Stored items
(** X10. [lambda_vel] is [RATIO_KOLMOGOROV] (fifty) Kolmogorov lengths, and
    [diam_vel] returns the floc size at which [sep_dist_floc] is that inner
    viscous length. *)
Theorem diam_vel_separation (pc : physchem) (ConcAl ConcClay : R)
    (coag : Chemical) (DiamInit DiamFractal EnergyDis Temp phi0 : R)
    (Hnu : 0 < viscosity_kinematic pc Temp) (He : 0 < EnergyDis)
    (Hphi : frac_vol_floc_initial ConcAl ConcClay coag = Ok phi0)
    (Hpos : 0 < phi0) (Hd0 : 0 < DiamInit) (Hfd : DiamFractal <> 0) :
  exists eta d,
    eta_kolmogorov pc EnergyDis Temp = Ok eta
    /\ lambda_vel pc EnergyDis Temp = Ok (50 * eta)
    /\ diam_vel pc ConcAl ConcClay coag DiamInit DiamFractal EnergyDis Temp
       = Ok d
    /\ 0 < d
    /\ sep_dist_floc ConcAl ConcClay coag DiamFractal DiamInit d
       = Ok (50 * eta).
Proof.
  pose proof PI_RGT_0 as Hpi.
  set (eta := Rpower (viscosity_kinematic pc Temp ^ 3 / EnergyDis) (1 / 4)).
  assert (Heta : 0 < eta) by apply Rpower_pos.
  assert (Hlam : 0 < 50 * eta) by lra.
  destruct (sep_dist_floc_at_scale ConcAl ConcClay coag DiamFractal DiamInit
              phi0 (50 * eta) Hphi Hpos Hd0 Hfd Hlam) as [Hd Hsep].
  assert (El : lambda_vel pc EnergyDis Temp = Ok (50 * eta)).
  { unfold lambda_vel. rewrite eta_kolmogorov_ok by assumption. reflexivity. }
  eexists. eexists. split; [apply eta_kolmogorov_ok; assumption |].
  split; [exact El |].
  split; [| split; [exact Hd | exact Hsep]].
  unfold diam_vel. rewrite El. cbn [bind].
  rewrite py_div_ok by lra. cbn [bind].
  rewrite Hphi. cbn [bind].
  rewrite py_pow_pos by (apply Rdiv_lt_0_compat; lra). cbn [bind].
  rewrite py_div_ok by assumption. cbn [bind].
  rewrite py_pow_pos; [reflexivity |].
  apply Rmult_lt_0_compat; [apply Rdiv_lt_0_compat; lra | apply Rpower_pos].
Qed.

Lemma diam_vel_separation_witness :
  exists eta d,
    eta_kolmogorov pc_room (/ 100) 293 = Ok eta
    /\ lambda_vel pc_room (/ 100) 293 = Ok (50 * eta)
    /\ diam_vel pc_room (/ 1000) (/ 100) PACl DIAM_CLAY DIAM_FRACTAL
                (/ 100) 293 = Ok d
    /\ 0 < d
    /\ sep_dist_floc (/ 1000) (/ 100) PACl DIAM_FRACTAL DIAM_CLAY d
       = Ok (50 * eta).
Proof.
  apply (diam_vel_separation pc_room (/ 1000) (/ 100) PACl DIAM_CLAY
           DIAM_FRACTAL (/ 100) 293 _ ltac:(cbn; lra) ltac:(lra)
           PACl_frac_vol_floc_initial PACl_frac_vol_val_pos);
    unfold DIAM_CLAY, DIAM_FRACTAL; lra.
Defined.

(** X11. [diam_floc_max] and [ener_dis_diam_floc] undo each other on
    positive arguments. *)
Theorem diam_floc_max_ener_dis_inverse (epsMax Diam : R)
    (Heps : 0 < epsMax) (HD : 0 < Diam) :
  (d <- diam_floc_max epsMax ;; ener_dis_diam_floc d) = Ok epsMax
  /\ (e <- ener_dis_diam_floc Diam ;; diam_floc_max e) = Ok Diam.
Proof.
  split.
  - unfold diam_floc_max. rewrite py_pow_pos by assumption. cbn [bind].
    pose proof (Rpower_pos epsMax (1 / 3)) as Hp.
    rewrite py_div_ok by lra. cbn [bind].
    unfold ener_dis_diam_floc.
    assert (Hq : 0 < 1 / Rpower epsMax (1 / 3))
      by (apply Rdiv_lt_0_compat; lra).
    rewrite py_div_ok by nra. cbn [bind]. f_equal.
    replace (9.5 * / 10 ^ 5 / (9.5 * / 10 ^ 5 * (1 / Rpower epsMax (1 / 3))))
      with (Rpower epsMax (1 / 3)) by (field; lra).
    apply Rpower_third_cube. assumption.
  - unfold ener_dis_diam_floc. rewrite py_div_ok by lra. cbn [bind].
    assert (Hq : 0 < 9.5 * / 10 ^ 5 / Diam)
      by (apply Rdiv_lt_0_compat; lra).
    unfold diam_floc_max.
    rewrite py_pow_pos by (apply pow_lt; assumption). cbn [bind].
    rewrite Rpower_cube_third by assumption.
    rewrite py_div_ok by lra. cbn [bind]. f_equal. field. lra.
Qed.

Lemma diam_floc_max_ener_dis_inverse_witness :
  (d <- diam_floc_max (/ 100) ;; ener_dis_diam_floc d) = Ok (/ 100)
  /\ (e <- ener_dis_diam_floc (/ 1000) ;; diam_floc_max e) = Ok (/ 1000).
Proof. apply (diam_floc_max_ener_dis_inverse (/ 100) (/ 1000)); lra. Defined.

(** ** Velocity gradient and residence time in tubing *)

Lemma np_pow_pos (x y : R) : 0 < x -> np_pow x y = Ok (Rpower x y).
Proof.
  intros Hx. unfold np_pow. destruct (Rlt_dec 0 x); [reflexivity | contradiction].
Qed.

Lemma g_straight_ok (PlantFlow IDTube : R) :
  0 < IDTube ->
  g_straight PlantFlow IDTube = Ok (64 * PlantFlow / (3 * PI * IDTube ^ 3)).
Proof.
  intros HID. unfold g_straight. apply py_div_ok.
  pose proof PI_RGT_0 as Hpi.
  assert (H3 : 0 < IDTube ^ 3) by (apply pow_lt; assumption).
  apply Rgt_not_eq. apply Rmult_lt_0_compat; lra.
Qed.

Lemma dean_number_ok (pc : physchem) (PlantFlow IDTube RadiusCoil Temp : R) :
  0 < IDTube -> 0 < RadiusCoil -> 0 < viscosity_kinematic pc Temp ->
  dean_number pc PlantFlow IDTube RadiusCoil Temp
  = Ok (4 * PlantFlow / (PI * IDTube * viscosity_kinematic pc Temp)
        * Rpower (IDTube / (2 * RadiusCoil)) (1 / 2)).
Proof.
  intros HID HR Hnu. unfold dean_number, reynolds_rapid_mix.
  pose proof PI_RGT_0 as Hpi.
  assert (Hden : 0 < PI * IDTube * viscosity_kinematic pc Temp)
    by (apply Rmult_lt_0_compat; [apply Rmult_lt_0_compat |]; lra).
  rewrite py_div_ok by lra. cbn [bind].
  rewrite py_div_ok by lra. cbn [bind].
  rewrite py_pow_pos by (apply Rdiv_lt_0_compat; lra). reflexivity.
Qed.
(** With unique keys, the rows that match a key are the row [find] returns. *)
Lemma matching_rows_find {A B} (key : A -> Z) (rows : list A) (k : Z)
      (f : A -> B) :
  NoDup (map key rows) ->
  flat_map (fun a => if key a =? k then [f a] else []) rows =
    match find (fun a => key a =? k) rows with
    | Some a => [f a]
    | None => []
    end.
Proof.
  induction rows as [| a rest IH]; intros Hnd; cbn [flat_map find];
    [reflexivity |].
  cbn [map] in Hnd. inversion Hnd as [| x xs Hnotin Hrest]; subst.
  destruct (key a =? k) eqn:Hk.
  - apply Z.eqb_eq in Hk. subst k.
    change ([f a] ++ ?x)%list with (f a :: x). f_equal.
    assert (H : forall l : list A,
               (forall x, In x l -> key x <> key a) ->
               flat_map (fun a0 => if key a0 =? key a then [f a0] else []) l = []).
    { induction l as [| y l' IHl]; intros Hl; [reflexivity |]. cbn [flat_map].
      destruct (key y =? key a) eqn:Hy.
      - apply Z.eqb_eq in Hy. exfalso. apply (Hl y); [left; reflexivity | exact Hy].
      - apply IHl. intros x Hx. apply Hl. right. exact Hx. }
    apply H. intros x Hx Heq. apply Hnotin. rewrite <- Heq. apply in_map. exact Hx.
  - change ([] ++ ?x)%list with x. apply IH. exact Hrest.
Qed.

(** A nested-loop join on a unique key lists, up to order, each row of the
    inner table with the row of the outer table it references. *)
Lemma join_on_unique_key {A} (key : A -> Z) (fk : BookAuthor -> Z)
      (rows : list A) (l : list BookAuthor) :
  NoDup (map key rows) ->
  Permutation
    (flat_map (fun a => map (fun ba => (ba, a))
                            (filter (fun ba => key a =? fk ba) l)) rows)
    (flat_map (fun ba => match find (fun a => key a =? fk ba) rows with
                         | Some a => [(ba, a)]
                         | None => []
                         end) l).
Proof.
  intros Hnd. induction l as [| ba rest IH].
  - cbn [filter map flat_map]. rewrite flat_map_nil. constructor.
  - cbn [flat_map].
    rewrite <- (matching_rows_find key rows (fk ba) (fun a => (ba, a)) Hnd).
    rewrite <- IH. rewrite <- flat_map_app_perm.
    apply Permutation_refl'. apply flat_map_ext. intros a.
    cbn [filter]. destruct (key a =? fk ba); reflexivity.
Qed.

Lemma filter_as_flat_map {A} (p : A -> bool) (l : list A) :
  flat_map (fun x => if p x then [x] else []) l = filter p l.
Proof.
  induction l as [| x rest IH]; cbn; [reflexivity |].
  rewrite IH. destruct (p x); reflexivity.
Qed.

Lemma map_flat_map {A B C} (h : B -> C) (f : A -> list B) (l : list A) :
  map h (flat_map f l) = flat_map (fun x => map h (f x)) l.
Proof.
  induction l as [| x rest IH]; cbn [flat_map map]; [reflexivity |].
  rewrite map_app, IH. reflexivity.
Qed.

Lemma Book_authors_join_pairs s b :
  NoDup (map Book_id (tbl_books s)) -> In b (tbl_books s) ->
  map (fun temp => (snd temp, fst temp))
      (WithExtraData2.Book_authors_join s (Book_id b)) =
  flat_map (fun a => map (fun ba => (ba, a))
                         (filter (fun ba => Author_id a =? author_id ba)
                                 (Book_authors_rel s b)))
           (tbl_authors s).
Proof.
  intros Hnd Hin. unfold WithExtraData2.Book_authors_join.
  rewrite (flat_map_ext _
             (fun temp => if book_id (snd temp) =? Book_id b then [temp] else [])).
  2:{ intros temp.
      rewrite <- (filter_filter (fun x => book_id (snd temp) =? Book_id x)
                                (fun x => Book_id x =? Book_id b)).
      rewrite (filter_key_unique Book_id _ b Hnd Hin). cbn [filter].
      destruct (book_id (snd temp) =? Book_id b); reflexivity. }
  rewrite filter_as_flat_map. unfold WithExtraData2.temp_authors.
  rewrite filter_flat_map, map_flat_map. apply flat_map_ext. intros a.
  rewrite filter_map_comm, map_map. cbn [snd fst].
  unfold Book_authors_rel. rewrite !filter_filter. f_equal.
  apply filter_ext. intros ba. apply andb_comm.
Qed.

Lemma Author_books_join_pairs s a :
  NoDup (map Author_id (tbl_authors s)) -> In a (tbl_authors s) ->
  map (fun temp => (snd temp, fst temp))
      (WithExtraData2.Author_books_join s (Author_id a)) =
  flat_map (fun b => map (fun ba => (ba, b))
                         (filter (fun ba => Book_id b =? book_id ba)
                                 (Author_books_rel s a)))
           (tbl_books s).
Proof.
  intros Hnd Hin. unfold WithExtraData2.Author_books_join.
  rewrite (flat_map_ext _
             (fun temp => if author_id (snd temp) =? Author_id a then [temp] else [])).
  2:{ intros temp.
      rewrite <- (filter_filter (fun x => author_id (snd temp) =? Author_id x)
                                (fun x => Author_id x =? Author_id a)).
      rewrite (filter_key_unique Author_id _ a Hnd Hin). cbn [filter].
      destruct (author_id (snd temp) =? Author_id a); reflexivity. }
  rewrite filter_as_flat_map. unfold WithExtraData2.temp_books.
  rewrite filter_flat_map, map_flat_map. apply flat_map_ext. intros b.
  rewrite filter_map_comm, map_map. cbn [snd fst].
  unfold Author_books_rel. rewrite !filter_filter. f_equal.
  apply filter_ext. intros ba. apply andb_comm.
Qed.

Lemma traverse_resolved_authors s l ps :
  traverse (resolve_author s) l = Some ps -> resolved_authors s l = ps.
Proof.
  revert ps. induction l as [| ba rest IH]; intros ps H; cbn in H.
  - injection H as <-. reflexivity.
  - unfold resolve_author in H at 1. cbn [resolved_authors flat_map].
    destruct (BookAuthor_author_rel s ba) as [a |]; cbn in H; [| discriminate].
    destruct (traverse (resolve_author s) rest) as [ps' |]; [| discriminate].
    injection H as <-. cbn. f_equal. apply IH. reflexivity.
Qed.

Lemma traverse_resolved_books s l ps :
  traverse (resolve_book s) l = Some ps -> resolved_books s l = ps.
Proof.
  revert ps. induction l as [| ba rest IH]; intros ps H; cbn in H.
  - injection H as <-. reflexivity.
  - unfold resolve_book in H at 1. cbn [resolved_books flat_map].
    destruct (BookAuthor_book_rel s ba) as [b |]; cbn in H; [| discriminate].
    destruct (traverse (resolve_book s) rest) as [ps' |]; [| discriminate].
    injection H as <-. cbn. f_equal. apply IH. reflexivity.
Qed.

(** X5.  With unique primary keys, [GET /books/{id}] of variant 2 always
    answers 200 for a book of the table; its [authors] list holds, up to
    order, one [{id, name}] entry for each association of the book whose
    author row exists and none for the others.  So whenever variant 3
    answers the request, variant 2 lists the same entries without their
    blurb, possibly in another order. *)
Theorem variant_2_lists_the_resolved_authors s b :
  unique_keys s -> In b (tbl_books s) ->
  exists es,
    response_of with_extra_data_2 s (GET_book (Book_id b)) =
      HTTP_200 (JDict [("id", JInt (Book_id b)); ("title", JStr (Book_title b));
                       ("authors", JList es)]) /\
    Permutation es (map (author_entry with_extra_data_2)
                        (resolved_authors s (Book_authors_rel s b))) /\
    (forall body,
       response_of with_extra_data_3 s (GET_book (Book_id b)) = HTTP_200 body ->
       Permutation es (map without_blurb (list_entries body))).
Proof.
  intros [Hbooks Hauthors] Hin.
  assert (Hperm :
    Permutation (map (fun temp => (snd temp, fst temp))
                     (WithExtraData2.Book_authors_join s (Book_id b)))
                (resolved_authors s (Book_authors_rel s b))).
  { rewrite (Book_authors_join_pairs s b Hbooks Hin).
    apply (join_on_unique_key Author_id author_id). exact Hauthors. }
  eexists. split; [| split].
  - rewrite response_of_shaped, (shaped_GET_book _ s b Hbooks Hin). reflexivity.
  - apply Permutation_map. exact Hperm.
  - intros body H. rewrite response_of_shaped, (shaped_GET_book _ s b Hbooks Hin) in H.
    apply respond_of_option_200, shaped_Book_Some in H.
    destruct H as (ps & Hps & ->). cbn [Book_pairs] in Hps.
    apply traverse_resolved_authors in Hps.
    unfold list_entries. cbn [top_level_objects flat_map].
    rewrite related_list_Book, app_nil_r.
    rewrite (map_map (author_entry with_extra_data_3) without_blurb).
    change (fun x => without_blurb (author_entry with_extra_data_3 x))
      with (author_entry with_extra_data_2).
    apply Permutation_map. rewrite <- Hps. exact Hperm.
Qed.

Lemma variant_2_lists_the_resolved_authors_witness :
  unique_keys seeded /\ In (mkBook 2 "How To Make Friends In Your 30s") (tbl_books seeded) /\
  exists es,
    response_of with_extra_data_2 seeded (GET_book 2) =
      HTTP_200 (JDict [("id", JInt 2);
                       ("title", JStr "How To Make Friends In Your 30s");
                       ("authors", JList es)]) /\
    Permutation es (map (author_entry with_extra_data_2)
                        (resolved_authors seeded
                           (Book_authors_rel seeded
                              (mkBook 2 "How To Make Friends In Your 30s")))) /\
    (forall body,
       response_of with_extra_data_3 seeded (GET_book 2) = HTTP_200 body ->
       Permutation es (map without_blurb (list_entries body))).
Proof.
  split; [exact seeded_unique_keys |].
  split; [right; left; reflexivity |].
  apply (variant_2_lists_the_resolved_authors seeded
           (mkBook 2 "How To Make Friends In Your 30s")).
  - exact seeded_unique_keys.
  - right. left. reflexivity.
Defined.

(** X6.  The same for [GET /authors/{id}] of variant 2 and the associations
    of the author whose book row exists. *)
Theorem variant_2_lists_the_resolved_books s a :
  unique_keys s -> In a (tbl_authors s) ->
  exists es,
    response_of with_extra_data_2 s (GET_author (Author_id a)) =
      HTTP_200 (JDict [("id", JInt (Author_id a)); ("name", JStr (Author_name a));
                       ("books", JList es)]) /\
    Permutation es (map (book_entry with_extra_data_2)
                        (resolved_books s (Author_books_rel s a))) /\
    (forall body,
       response_of with_extra_data_3 s (GET_author (Author_id a)) = HTTP_200 body ->
       Permutation es (map without_blurb (list_entries body))).
Proof.
  intros [Hbooks Hauthors] Hin.
  assert (Hperm :
    Permutation (map (fun temp => (snd temp, fst temp))
                     (WithExtraData2.Author_books_join s (Author_id a)))
                (resolved_books s (Author_books_rel s a))).
  { rewrite (Author_books_join_pairs s a Hauthors Hin).
    apply (join_on_unique_key Book_id book_id). exact Hbooks. }
  eexists. split; [| split].
  - rewrite response_of_shaped, (shaped_GET_author _ s a Hauthors Hin). reflexivity.
  - apply Permutation_map. exact Hperm.
  - intros body H.
    rewrite response_of_shaped, (shaped_GET_author _ s a Hauthors Hin) in H.
    apply respond_of_option_200, shaped_Author_Some in H.
    destruct H as (ps & Hps & ->). cbn [Author_pairs] in Hps.
    apply traverse_resolved_books in Hps.
    unfold list_entries. cbn [top_level_objects flat_map].
    rewrite related_list_Author, app_nil_r.
    rewrite (map_map (book_entry with_extra_data_3) without_blurb).
    change (fun x => without_blurb (book_entry with_extra_data_3 x))
      with (book_entry with_extra_data_2).
    apply Permutation_map. rewrite <- Hps. exact Hperm.
Qed.

Lemma variant_2_lists_the_resolved_books_witness :
  unique_keys seeded /\ In (mkAuthor 1 "Blu Renolds") (tbl_authors seeded) /\
  exists es,
    response_of with_extra_data_2 seeded (GET_author 1) =
      HTTP_200 (JDict [("id", JInt 1); ("name", JStr "Blu Renolds");
                       ("books", JList es)]) /\
    Permutation es (map (book_entry with_extra_data_2)
                        (resolved_books seeded
                           (Author_books_rel seeded (mkAuthor 1 "Blu Renolds")))) /\
    (forall body,
       response_of with_extra_data_3 seeded (GET_author 1) = HTTP_200 body ->
       Permutation es (map without_blurb (list_entries body))).
Proof.
  split; [exact seeded_unique_keys |].
  split; [left; reflexivity |].
  apply (variant_2_lists_the_resolved_books seeded (mkAuthor 1 "Blu Renolds")).
  - exact seeded_unique_keys.
  - left. reflexivity.
Defined.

> DIRECTIONS FOR THIS TASK: From the records above, transcribe exactly the run of lines that opens with the line holding "rewrite (filter_key_unique Author_id" and closes with the line holding "blurb, possibly in another order. *)", both included.

> RESULT FOR THIS TASK:
      rewrite (filter_key_unique Author_id _ a Hnd Hin). cbn [filter].
      destruct (author_id (snd temp) =? Author_id a); reflexivity. }
  rewrite filter_as_flat_map. unfold WithExtraData2.temp_books.
  rewrite filter_flat_map, map_flat_map. apply flat_map_ext. intros b.
  rewrite filter_map_comm, map_map. cbn [snd fst].
  unfold Author_books_rel. rewrite !filter_filter. f_equal.
  apply filter_ext. intros ba. apply andb_comm.
Qed.

Lemma traverse_resolved_authors s l ps :
  traverse (resolve_author s) l = Some ps -> resolved_authors s l = ps.
Proof.
  revert ps. induction l as [| ba rest IH]; intros ps H; cbn in H.
  - injection H as <-. reflexivity.
  - unfold resolve_author in H at 1. cbn [resolved_authors flat_map].
    destruct (BookAuthor_author_rel s ba) as [a |]; cbn in H; [| discriminate].
    destruct (traverse (resolve_author s) rest) as [ps' |]; [| discriminate].
    injection H as <-. cbn. f_equal. apply IH. reflexivity.
Qed.

Lemma traverse_resolved_books s l ps :
  traverse (resolve_book s) l = Some ps -> resolved_books s l = ps.
Proof.
  revert ps. induction l as [| ba rest IH]; intros ps H; cbn in H.
  - injection H as <-. reflexivity.
  - unfold resolve_book in H at 1. cbn [resolved_books flat_map].
    destruct (BookAuthor_book_rel s ba) as [b |]; cbn in H; [| discriminate].
    destruct (traverse (resolve_book s) rest) as [ps' |]; [| discriminate].
    injection H as <-. cbn. f_equal. apply IH. reflexivity.
Qed.

(** X5.  With unique primary keys, [GET /books/{id}] of variant 2 always
    answers 200 for a book of the table; its [authors] list holds, up to
    order, one [{id, name}] entry for each association of the book whose
    author row exists and none for the others.  So whenever variant 3
    answers the request, variant 2 lists the same entries without their
    blurb, possibly in another order. *)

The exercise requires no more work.